Oxygen Delivery: DO2 (mL/min) = CaO2 × Cardiac Output × 0.01
where CaO2 (oxygen content) = (1.34 g/dL)(SaO2)(Hb) + (PaO2)(0.003)
There are four major categories: hypovolemic, cardiogenic, obstructive, and distributive.
Hemodynamic Profile (Harrison's, 2025)
| Type | CVP | PCWP | Cardiac Output | SVR |
|---|
| Distributive | ↓ | ↓ | ↑ | ↓ |
| Cardiogenic | ↑ | ↑ | ↓ | ↑ |
| Obstructive | ↑ | ↓ or ↑ | ↓ | ↑ |
| Hypovolemic | ↓ | ↓ | ↓ | ↑ |
CVP = central venous pressure; PCWP = pulmonary capillary wedge pressure; SVR = systemic vascular resistance
Epidemiology
A 2019 ED study (Denmark, n=1553 shock patients) found:
- 30.8% hypovolemic
- 27.2% septic
- 23.4% distributive non-septic
- 14% cardiogenic
- 0.9% obstructive
In the ICU, septic shock predominates at ~62%. - Harrison's Principles of Internal Medicine 22E, p. 2354
1. Hypovolemic Shock
Definition and Pathophysiology
Hypovolemic shock results from low cardiac output due to a reduction in preload (intravascular volume). The compensatory response is an elevated SVR with low CVP and PCWP. As blood volume falls, venous return decreases, stroke volume falls, and the body compensates by increasing heart rate and increasing peripheral vasoconstriction via catecholamine release.
Causes
Hemorrhagic:
- Trauma (external wounds, solid organ laceration)

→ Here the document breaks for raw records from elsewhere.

(* ===== verification/Session.v ===== *)
(** * Session: express-session with its memory store, and the guard

    [setupSession] (src/server/auth.ts) installs express-session with no
    [store] option, so sessions live in the library's [MemoryStore]: a map
    from session id to the serialized session, whose cookie carries the
    expiry.  The options are [resave: false], [saveUninitialized: false]
    and [maxAge] 24 hours.  The library is not part of the repository;
    its behaviour for these options is modelled here:

    - at the start of a request the cookie's session is loaded; an expired
      entry is deleted on read, and a missing or expired one gives a new,
      empty session under a freshly drawn id;
    - at the end of the request a modified session is written with a new
      expiry [now + maxAge]; an unmodified loaded session is touched (its
      expiry slides to [now + maxAge]); an unmodified new session is never
      stored;
    - [req.session.destroy] deletes the entry and never fails.

    [isAuthenticated] is the guard of every session-gated route. *)

From S2P Require Import Prelude.
Open Scope string_scope.
Open Scope Z_scope.

Record SessionData := mkSess {
  sess_userId : option Z;
  sess_expires : Z
}.

Abbreviation Store := (gmap string SessionData).

(** [cookie.maxAge] of [setupSession]: 24 hours in milliseconds. *)
Definition maxAge : Z := 24 * 60 * 60 * 1000.

(** The session object a handler sees as [req.session]. *)
Record ReqSession := mkReqSess {
  sessionID : string;
  userId : option Z;
  isNew : bool;
  modified : bool;
  destroyed : bool
}.

(** [MemoryStore.get]: an entry whose expiry has passed is deleted and
    reads as absent. *)
Definition store_get (sid : string) (now : Z) (st : Store) : Store * option SessionData :=
  match st !! sid with
  | Some s => if now <? sess_expires s then (st, Some s) else (delete sid st, None)
  | None => (st, None)
  end.

Definition new_session (fresh : string) : ReqSession := mkReqSess fresh None true false false.

(** The middleware's entry: load the cookie's session, or generate one. *)
Definition session_begin (cookie : option string) (fresh : string) (now : Z) (st : Store)
    : Store * ReqSession :=
  match cookie with
  | Some sid =>
      match store_get sid now st with
      | (st', Some s) => (st', mkReqSess sid (sess_userId s) false false false)
      | (st', None) => (st', new_session fresh)
      end
  | None => (st, new_session fresh)
  end.

(** [req.session.userId = id]: the session counts as modified when its
    content changes. *)
Definition set_userId (rs : ReqSession) (uid : Z) : ReqSession :=
  mkReqSess (sessionID rs) (Some uid) (isNew rs)
    (modified rs || negb (bool_decide (userId rs = Some uid))) (destroyed rs).

(** [req.session.destroy(cb)] with the memory store: the entry is
    removed (by [session_end] below) and the callback receives no error. *)
Definition session_destroy (rs : ReqSession) : ReqSession * option string :=
  (mkReqSess (sessionID rs) (userId rs) (isNew rs) (modified rs) true, None).

(** The middleware's exit; the second component is the session id sent in
    a [Set-Cookie] header, if any. *)
Definition session_end (rs : ReqSession) (now : Z) (st : Store) : Store * option string :=
  if destroyed rs then (delete (sessionID rs) st, None)
  else if modified rs then
    (<[sessionID rs := mkSess (userId rs) (now + maxAge)]> st, Some (sessionID rs))
  else if isNew rs then (st, None)
  else (alter (fun s => mkSess (sess_userId s) (now + maxAge)) (sessionID rs) st, None).

(** [isAuthenticated]: [if (req.session.userId) next()]; a JavaScript
    [if] on a number rejects [0]. *)
Definition isAuthenticated (rs : ReqSession) : bool :=
  match userId rs with
  | Some n => js_truthy_num n
  | None => false
  end.

(** The identity a guarded handler reads from [req.session.userId]. *)
Definition session_user (rs : ReqSession) : Z :=
  match userId rs with Some n => n | None => 0 end.

(** ** The life of one session id

    A session id is absent from the store, active until its expiry, or
    expired (still stored until the next read deletes it). *)
Inductive SessionStatus := Absent | Active (uid : option Z) | Expired.

Definition sid_status (st : Store) (sid : string) (now : Z) : SessionStatus :=
  match st !! sid with
  | None => Absent
  | Some s => if now <? sess_expires s then Active (sess_userId s) else Expired
  end.

(** ** Lemmas *)

Lemma session_begin_active cookie fresh now st sid u :
  cookie = Some sid -> sid_status st sid now = Active u ->
  session_begin cookie fresh now st = (st, mkReqSess sid u false false false).
Proof.
  intros -> Hs. unfold sid_status in Hs. simpl. unfold store_get.
  destruct (st !! sid) as [s|]; [|done].
  destruct (now <? sess_expires s); [|done]. by invc Hs.
Qed.

Lemma session_begin_inactive cookie fresh now st :
  (forall sid, cookie = Some sid -> sid_status st sid now = Absent \/ sid_status st sid now = Expired) ->
  (session_begin cookie fresh now st).2 = new_session fresh.
Proof.
  intros Hc. destruct cookie as [sid|]; [|done]. simpl. unfold store_get.
  specialize (Hc sid eq_refl). unfold sid_status in Hc.
  destruct (st !! sid) as [s|]; [|done].
  destruct (now <? sess_expires s); [|done]. by destruct Hc.
Qed.

Lemma new_session_not_authenticated fresh : isAuthenticated (new_session fresh) = false.
Proof. done. Qed.

Lemma isAuthenticated_true rs :
  isAuthenticated rs = true <-> exists n, userId rs = Some n /\ n <> 0.
Proof.
  unfold isAuthenticated, js_truthy_num. destruct (userId rs) as [n|]; split.
  - intros Hn. exists n. split; [done|]. apply negb_true_iff, Z.eqb_neq in Hn. done.
  - intros (m & Hm & Hne). invc Hm. by apply negb_true_iff, Z.eqb_neq.
  - discriminate.
  - intros (m & Hm & _). discriminate.
Qed.

#[export] Hint Resolve new_session_not_authenticated : tc.

(** The two ways a request's session starts. *)
Lemma session_begin_cases cookie fresh now st :
  let '(st1, rs) := session_begin cookie fresh now st in
  (rs = new_session fresh /\ (st1 = st \/ exists sid, st1 = delete sid st)) \/
  (exists sid sd, cookie = Some sid /\ st !! sid = Some sd /\ now < sess_expires sd /\
     st1 = st /\ rs = mkReqSess sid (sess_userId sd) false false false).
Proof.
  destruct cookie as [sid|]; simpl; [|by left; split; [|left]].
  unfold store_get. destruct (st !! sid) as [sd|] eqn:E; [|by left; split; [|left]].
  destruct (Z.ltb_spec now (sess_expires sd)).
  - right. by exists sid, sd.
  - left. split; [done|]. right. by exists sid.
Qed.

(** ** A property of every stored session is kept by the middleware *)

Section StoreInvariant.
Context (P : SessionData -> Prop).
Hypothesis P_touch : forall sd t, P sd -> P (mkSess (sess_userId sd) t).

Definition store_all (st : Store) : Prop := forall sid sd, st !! sid = Some sd -> P sd.

Lemma store_all_delete st sid : store_all st -> store_all (delete sid st).
Proof. intros Hs k sd Hk. apply lookup_delete_Some in Hk as [_ Hk]. eauto. Qed.

Lemma session_begin_store_all cookie fresh now st :
  store_all st -> store_all (session_begin cookie fresh now st).1.
Proof.
  intros Hs. pose proof (session_begin_cases cookie fresh now st) as Hc.
  destruct (session_begin _ _ _ _) as [st1 rs]. simpl.
  destruct Hc as [[_ [->|[sid ->]]]|(sid & sd & _ & _ & _ & -> & _)];
    auto using store_all_delete.
Qed.

(** The exit writes the session only when it was modified. *)
Lemma session_end_store_all rs now st :
  store_all st ->
  (destroyed rs = false -> modified rs = true -> P (mkSess (userId rs) (now + maxAge))) ->
  store_all (session_end rs now st).1.
Proof.
  intros Hs Hp. unfold session_end.
  destruct (destroyed rs); [by apply store_all_delete|].
  destruct (modified rs); simpl.
  - intros k sd Hk. apply lookup_insert_Some in Hk as [[_ <-]|[_ Hk]]; eauto.
  - destruct (isNew rs); [done|]. simpl. intros k sd Hk.
    apply lookup_alter_Some in Hk as [(_ & sd0 & Hk & ->)|[_ Hk]]; eauto.
Qed.
End StoreInvariant.

(** ** Sessions expire [maxAge] after their last request *)

Lemma session_end_other rs now st sid :
  sid <> sessionID rs -> (session_end rs now st).1 !! sid = st !! sid.
Proof.
  intros Hne. unfold session_end.
  destruct (destroyed rs); simpl; [by rewrite lookup_delete_ne|].
  destruct (modified rs); simpl; [by rewrite lookup_insert_ne|].
  destruct (isNew rs); [done|]. simpl. by rewrite lookup_alter_ne.
Qed.

Lemma session_end_own rs now st sd :
  (isNew rs = true -> st !! sessionID rs = None) ->
  (session_end rs now st).1 !! sessionID rs = Some sd -> sess_expires sd = now + maxAge.
Proof.
  intros Hnew. unfold session_end.
  destruct (destroyed rs); simpl; [by rewrite lookup_delete_eq|].
  destruct (modified rs); simpl; [rewrite lookup_insert_eq; by intros [= <-]|].
  destruct (isNew rs); simpl; [by rewrite Hnew|].
  rewrite lookup_alter_eq. destruct (st !! sessionID rs); simpl; [by intros [= <-]|done].
Qed.

(** An unmodified session a request loaded is touched: active, for the
    same user, [maxAge] past the request, and no cookie is sent. *)
Lemma session_end_touch rs now st t :
  destroyed rs = false -> modified rs = false -> isNew rs = false ->
  sid_status st (sessionID rs) now = Active (userId rs) -> t < now + maxAge ->
  sid_status (session_end rs now st).1 (sessionID rs) t = Active (userId rs) /\ (session_end rs now st).2 = None.
Proof.
  intros Hd Hm Hn Hs Ht. unfold sid_status, session_end in *. rewrite Hd, Hm, Hn. simpl.
  rewrite lookup_alter_eq. destruct (st !! sessionID rs) as [sd|]; [|done]. simpl.
  destruct (now <? sess_expires sd); [|done]. injection Hs as <-.
  by destruct (Z.ltb_spec t (now + maxAge)); [|lia].
Qed.

(** C32: The middleware's exit, as [setupSession] configures it
    ([resave: false], [saveUninitialized: false], [maxAge] of 24 hours),
    touches no session but the request's own.  That one, if stored, is
    active no longer than [maxAge] after the request; a destroyed one is
    gone; a modified one is stored and active, for its user, until then; a
    new one the request did not modify is not stored and gets no cookie;
    and an unmodified one the request loaded is kept active, for the same
    user, for [maxAge] more. *)
Theorem session_end_lifetime rs now st t :
  (isNew rs = true -> st !! sessionID rs = None) ->
  (forall sid, sid <> sessionID rs -> (session_end rs now st).1 !! sid = st !! sid) /\
  (now + maxAge <= t -> forall u, sid_status (session_end rs now st).1 (sessionID rs) t <> Active u) /\
  (destroyed rs = true -> sid_status (session_end rs now st).1 (sessionID rs) t = Absent) /\
  (destroyed rs = false -> modified rs = true -> t < now + maxAge ->
     sid_status (session_end rs now st).1 (sessionID rs) t = Active (userId rs)) /\
  (destroyed rs = false -> modified rs = false -> isNew rs = true -> session_end rs now st = (st, None)) /\
  (destroyed rs = false -> modified rs = false -> isNew rs = false ->
     sid_status st (sessionID rs) now = Active (userId rs) -> t < now + maxAge ->
     sid_status (session_end rs now st).1 (sessionID rs) t = Active (userId rs)).
Proof.
  intros Hnew. split_and!.
  - intros sid. apply session_end_other.
  - intros Ht u. unfold sid_status.
    destruct ((session_end rs now st).1 !! sessionID rs) as [sd|] eqn:E; [|done].
    rewrite (session_end_own _ _ _ _ Hnew E). destruct (Z.ltb_spec t (now + maxAge)); [lia|done].
  - intros Hd. unfold sid_status, session_end. rewrite Hd. simpl. by rewrite lookup_delete_eq.
  - intros Hd Hm Ht. unfold sid_status, session_end. rewrite Hd, Hm. simpl.
    rewrite lookup_insert_eq. simpl. by destruct (Z.ltb_spec t (now + maxAge)); [|lia].
  - intros Hd Hm Hn. unfold session_end. by rewrite Hd, Hm, Hn.
  - intros Hd Hm Hn Hs Ht. by apply session_end_touch.
Qed.

(** C32 at a sign-in at time 0 (active at 1000, no longer at [maxAge]),
    at a visit that signs nobody in, and at a later request of the
    signed-in session at time 1000 (still active just before
    [1000 + maxAge]). *)
Lemma session_end_lifetime_witness :
  let rs := mkReqSess "s1" (Some 1) true true false in
  let st1 := (session_end rs 0 ∅).1 in
  let rs2 := mkReqSess "s1" (Some 1) false false false in
  (0 + maxAge <= maxAge -> forall u, sid_status st1 "s1" maxAge <> Active u) /\
  (false = false -> true = true -> 1000 < 0 + maxAge -> sid_status st1 "s1" 1000 = Active (Some 1)) /\
  (false = false -> false = false -> true = true ->
     session_end (mkReqSess "s2" None true false false) 0 ∅ = (∅, None)) /\
  (sid_status (session_end rs2 1000 st1).1 "s1" (1000 + maxAge - 1) = Active (Some 1)).
Proof.
  intros rs st1 rs2. split_and!.
  - exact (proj1 (proj2 (session_end_lifetime (mkReqSess "s1" (Some 1) true true false) 0 ∅ maxAge
             (fun _ => eq_refl)))).
  - exact (proj1 (proj2 (proj2 (proj2 (session_end_lifetime (mkReqSess "s1" (Some 1) true true false) 0 ∅ 1000
             (fun _ => eq_refl)))))).
  - exact (proj1 (proj2 (proj2 (proj2 (proj2 (session_end_lifetime (mkReqSess "s2" None true false false) 0 ∅ 0
             (fun _ => eq_refl))))))).
  - apply (proj2 (proj2 (proj2 (proj2 (proj2 (session_end_lifetime rs2 1000
             (session_end (mkReqSess "s1" (Some 1) true true false) 0 ∅).1 (1000 + maxAge - 1)
             (fun H => ltac:(discriminate H)))))))); [reflexivity..|vm_compute; reflexivity|vm_compute; reflexivity].
Defined.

- Gastrointestinal bleeding (upper: peptic ulcer, varices; lower: diverticulosis, cancer)
- Retroperitoneal hemorrhage, ruptured aortic aneurysm
Non-hemorrhagic (fluid loss):
- GI losses: vomiting, diarrhea, fistulae
- Renal losses: osmotic diuresis (diabetic ketoacidosis, diabetes insipidus)

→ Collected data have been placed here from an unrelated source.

(* ===== verification/Landing.v ===== *)
(** * Landing: the signed-out landing page

    Models the state and the one handler of
    src/client/src/pages/landing.tsx: four inputs kept in [useState]
    (destination, check-in, check-out and the travelers select, which
    starts at ["1"]), and [handleSearch], which only raises an alert.  The
    page's links go to the sign-in and sign-up pages. *)

From S2P Require Import Prelude.
Open Scope string_scope.

Record LandingForm := mkLanding {
  l_destination : string; l_checkin : string; l_checkout : string; l_travelers : string
}.

Definition landing_init : LandingForm := mkLanding "" "" "" "1".

(** The select's items. *)
Definition travelers_values : list string := ["1"; "2"; "3"; "4"].

Inductive LandingEvent :=
| SetDestination (v : string)
| SetCheckin (v : string)
| SetCheckout (v : string)
| SetTravelers (v : string)
| SearchClicked.

(** What the page does besides re-rendering: an [alert]. *)
Inductive LandingEffect := Alert (msg : string).

Definition landing_alert : string := "Please sign in to start searching for travel options!".

Definition landing_step (f : LandingForm) (e : LandingEvent) : LandingForm * list LandingEffect :=
  match e with
  | SetDestination v => (mkLanding v (l_checkin f) (l_checkout f) (l_travelers f), [])
  | SetCheckin v => (mkLanding (l_destination f) v (l_checkout f) (l_travelers f), [])
  | SetCheckout v => (mkLanding (l_destination f) (l_checkin f) v (l_travelers f), [])
  | SetTravelers v => (mkLanding (l_destination f) (l_checkin f) (l_checkout f) v, [])
  | SearchClicked => (f, [Alert landing_alert])
  end.

(** The links of the header and of the call to action. *)
Definition landing_links : list string := ["/signin"; "/signup"; "/signup"].

(** ** What typing and searching do *)

(** Whatever is typed, a run of the page raises one alert per click on
    the search button and nothing else: the values never leave the page. *)
Lemma landing_run_effects f es :
  (run_events landing_step f es).2 =
  repeat (Alert landing_alert) (length (List.filter (fun e => match e with SearchClicked => true | _ => false end) es)).
Proof.
  revert f. induction es as [|e es IH]; intros f; [done|]. simpl.
  destruct (landing_step f e) as [f1 out1] eqn:E.
  destruct (run_events landing_step f1 es) as [f2 out2] eqn:E2. simpl.
  specialize (IH f1). rewrite E2 in IH. simpl in IH. subst out2.
  destruct e; simpl in E; injection E as <- <-; done.
Qed.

- Skin losses: severe burns, Stevens-Johnson syndrome
- Third-spacing: burns, trauma, anaphylaxis, pancreatitis
Classes of Hemorrhagic Shock (ATLS Classification)

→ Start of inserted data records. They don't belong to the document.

Lemma extra_dimensions_one_call_witness :
  let request :=
    request_of 1 [("coords", "POINT(1 2)"); ("level", "3"); ("depth", "10/20")] in
  extra_query_params request = [("level", "3"); ("depth", "10/20")] /\
  select_extra request ocean fresh =
    (sel ocean [("level", Label "3"); ("depth", Slice "10" "20")] None,
     log (Sel ocean [("level", Label "3"); ("depth", Slice "10" "20")] None) fresh).
Proof.
  intros request. split; [reflexivity|].
  destruct (extra_dimensions_one_call request ocean fresh) as (_ & _ & H & _).
  apply H.
  - repeat constructor; vm_compute; lia.
  - apply Exists_cons_tl, Exists_cons_hd. reflexivity.
Defined.

Lemma datetime_selection_witness :
  let query := with_datetime "2000-01-01" (at_point 1 2) in
  datetime query = Some "2000-01-01" /\
  select_temporal query ocean fresh =
    (Ok (picking ocean [("T", Label "2000-01-01")]),
     log (CfSel ocean [("T", Label "2000-01-01")] (Some "nearest")) fresh).
Proof.
  intros query. split; [reflexivity|].
  destruct (datetime_selection query ocean fresh "2000-01-01" eq_refl
              ltac:(discriminate)) as (H & _).
  rewrite (H eq_refl). reflexivity.
Defined.

Lemma datetime_detail_is_fixed :
  let query := with_datetime "2000/2001/2002" (at_point 1 2) in
  let request := request_of 1 [("coords", "POINT(1 2)"); ("datetime", "2000/2001/2002")] in
  (get_position request query ocean fresh).1 =
    Raise (HTTPException 404 "Invalid datetimes submitted") /\
  ~ (exists detail,
       (get_position request query ocean fresh).1 = Raise (HTTPException 404 detail) /\
       contains "2000/2001/2002" detail = true).
Proof.
  intros query request. split; [vm_compute; reflexivity|].
  intros (detail & Hrun & Hsurfaced). vm_compute in Hrun.
  injection Hrun as <-. vm_compute in Hsurfaced. discriminate.
Qed.


Lemma recorded_cost_and_size_witness :
  let query := at_point 1 2 in
  let request := request_of 1 [("coords", "POINT(1 2)"); ("level", "3")] in
  let key := cache_key_from_request "position" request query ocean in
  let run := get_position request query ocean fresh in
  run.1 = Ok (respond "{temp,salinity,u}") /\
  exists L fn ds v size,
    emits (timed_block request query ocean) (Ok (fn, ds)) L /\
    fn ds = Ok (Some (respond "{temp,salinity,u}")) /\
    getitem (headers (respond "{temp,salinity,u}")) "content-length" = Some v /\
    int v = Some size /\
    st_calls run.2 =
      st_calls fresh ++ [CacheGet key] ++ L ++
      [ToThread fn ds;
       CachePut key (respond "{temp,salinity,u}") (total_duration L) size] /\
    path_time (L ++ [ToThread fn ds]) =
      total_duration L + duration (ToThread fn ds) /\
    st_cache run.2 =
      cache_put [] key (respond "{temp,salinity,u}") (total_duration L) size.
Proof.
  intros query request key run.
  assert (run.1 = Ok (respond "{temp,salinity,u}")) as Hresponse
    by (vm_compute; reflexivity).
  split; [exact Hresponse|].
  apply (recorded_cost_and_size request query ocean fresh [] _ run.2).
  - reflexivity.
  - rewrite <- Hresponse. apply surjective_pairing.
Defined.

Lemma cost_leaves_out_formatter :
  let query := at_point 1 2 in
  let request := request_of 1 [("coords", "POINT(1 2)"); ("level", "3")] in
  let run := get_position request query ocean fresh in
  run.1 = Ok (respond "{temp,salinity,u}") /\
  put_costs (st_calls run.2) = [2] /\
  path_time (st_calls run.2) = 7 /\
  put_costs (st_calls run.2) <> [path_time (st_calls run.2)].
Proof.
  intros query request run.
  assert (put_costs (st_calls run.2) = [2]) as Hcost by (vm_compute; reflexivity).
  assert (path_time (st_calls run.2) = 7) as Htime by (vm_compute; reflexivity).
  split; [vm_compute; reflexivity|]. split; [exact Hcost|]. split; [exact Htime|].
  rewrite Hcost, Htime. discriminate.
Qed.


(** C7: a request with [z] on a grid whose metadata has no vertical axis
    ends in the [KeyError] of the vertical selection, and a request with
    [level=3] and [depth=10/20] on a grid without the level [3] ends in
    the [KeyError] of [ds.sel]; neither is a 404 [HTTPException]. *)
Theorem lookup_errors_escape :
  (get_position (request_of 1 [("coords", "POINT(1 2)"); ("z", "5")])
                (with_z 5 (at_point 1 2)) surface fresh).1 =
    Raise (KeyError "'Z'")
  /\ (get_position
        (request_of 2 [("coords", "POINT(1 2)"); ("level", "3"); ("depth", "10/20")])
        (at_point 1 2) surface fresh).1 =
      Raise (KeyError "'3'").
Proof. split; vm_compute; reflexivity. Qed.

Lemma variable_subsetting_witness :
  let query := with_parameters "temp,salinity" (at_point 1 2) in
  parameters query = Some "temp,salinity" /\
  select_variables query ocean fresh =
    (Ok {| axes := axes ocean; variables := ["temp"; "salinity"];
           dims := dims ocean; picked := [] |},
     log (CfGetitem ocean ["temp"; "salinity"]) fresh) /\
  select_variables query surface fresh =
    (Raise (HTTPException 404 "Invalid variable: 'salinity'"),
     log (CfGetitem surface ["temp"; "salinity"]) fresh).
Proof.
  intros query. split; [reflexivity|]. split.
  - destruct (variable_subsetting query ocean fresh "temp,salinity" eq_refl
                ltac:(discriminate)) as (H & _).
    rewrite H. reflexivity.
  - destruct (variable_subsetting query surface fresh "temp,salinity" eq_refl
                ltac:(discriminate)) as (H & _).
    rewrite H. reflexivity.
Defined.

| Class | Blood Loss | Heart Rate | BP | Urine Output | Mental Status |
|---|
| I | <750 mL (<15%) | <100 | Normal | >30 mL/h | Normal |
| II | 750-1500 mL (15-30%) | 100-120 | Normal | 20-30 mL/h | Anxious |
| III | 1500-2000 mL (30-40%) | 120-140 | Decreased | 5-15 mL/h | Confused |
| IV | >2000 mL (>40%) | >140 | Very low | Minimal | Lethargic |
Clinical Features
- Tachycardia (earliest sign), hypotension (late)
- Cool, clammy, pale skin (peripheral vasoconstriction)
- Decreased urine output
- Altered mentation in severe cases
- Flat neck veins (low CVP)
Treatment
- Hemorrhage control is the priority (direct pressure, tourniquet, surgery)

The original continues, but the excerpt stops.